START Records for processing

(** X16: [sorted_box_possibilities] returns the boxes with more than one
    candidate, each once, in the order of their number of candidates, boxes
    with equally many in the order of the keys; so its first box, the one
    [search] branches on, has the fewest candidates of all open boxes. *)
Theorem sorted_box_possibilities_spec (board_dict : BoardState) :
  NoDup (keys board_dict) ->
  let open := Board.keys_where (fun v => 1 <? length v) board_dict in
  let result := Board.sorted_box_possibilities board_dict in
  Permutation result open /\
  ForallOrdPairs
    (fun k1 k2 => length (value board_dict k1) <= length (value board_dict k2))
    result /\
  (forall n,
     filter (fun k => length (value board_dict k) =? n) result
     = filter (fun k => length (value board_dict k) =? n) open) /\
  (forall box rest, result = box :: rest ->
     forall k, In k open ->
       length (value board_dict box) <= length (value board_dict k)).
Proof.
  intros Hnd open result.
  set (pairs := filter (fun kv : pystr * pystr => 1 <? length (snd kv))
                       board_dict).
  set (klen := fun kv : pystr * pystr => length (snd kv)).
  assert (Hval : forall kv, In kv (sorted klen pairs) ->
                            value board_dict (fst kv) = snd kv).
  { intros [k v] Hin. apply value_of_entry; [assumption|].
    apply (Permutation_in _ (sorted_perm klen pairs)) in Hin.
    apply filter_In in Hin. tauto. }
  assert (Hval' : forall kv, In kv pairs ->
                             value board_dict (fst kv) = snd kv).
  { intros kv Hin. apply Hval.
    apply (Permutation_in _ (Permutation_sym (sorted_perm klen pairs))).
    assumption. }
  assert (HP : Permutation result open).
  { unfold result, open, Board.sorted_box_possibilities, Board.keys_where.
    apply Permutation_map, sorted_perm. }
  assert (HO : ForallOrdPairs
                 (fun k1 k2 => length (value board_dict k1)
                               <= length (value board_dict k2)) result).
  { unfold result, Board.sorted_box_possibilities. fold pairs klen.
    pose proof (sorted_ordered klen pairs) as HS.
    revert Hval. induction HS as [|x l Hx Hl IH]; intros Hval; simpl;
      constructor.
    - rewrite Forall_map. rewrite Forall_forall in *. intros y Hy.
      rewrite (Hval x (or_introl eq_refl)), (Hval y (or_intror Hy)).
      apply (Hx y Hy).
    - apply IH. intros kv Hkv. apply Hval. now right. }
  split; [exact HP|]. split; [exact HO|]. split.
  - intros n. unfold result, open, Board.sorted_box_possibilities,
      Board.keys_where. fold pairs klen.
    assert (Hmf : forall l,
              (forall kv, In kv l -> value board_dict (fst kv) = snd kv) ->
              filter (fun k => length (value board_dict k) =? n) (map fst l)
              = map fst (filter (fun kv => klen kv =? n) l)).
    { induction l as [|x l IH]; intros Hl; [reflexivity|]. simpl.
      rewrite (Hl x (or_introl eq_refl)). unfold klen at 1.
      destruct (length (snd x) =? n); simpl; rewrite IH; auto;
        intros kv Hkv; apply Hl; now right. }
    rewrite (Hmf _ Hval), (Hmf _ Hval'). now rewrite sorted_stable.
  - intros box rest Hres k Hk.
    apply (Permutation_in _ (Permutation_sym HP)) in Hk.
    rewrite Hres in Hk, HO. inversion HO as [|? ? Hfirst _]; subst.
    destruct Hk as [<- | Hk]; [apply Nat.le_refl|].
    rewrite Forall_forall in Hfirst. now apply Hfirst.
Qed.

END Records for processing

▸ **Your instructions**: Where a line of the data above includes "assumption", copy that line.

▸ **Solution for this task**:
  { intros [k v] Hin. apply value_of_entry; [assumption|].
    assumption. }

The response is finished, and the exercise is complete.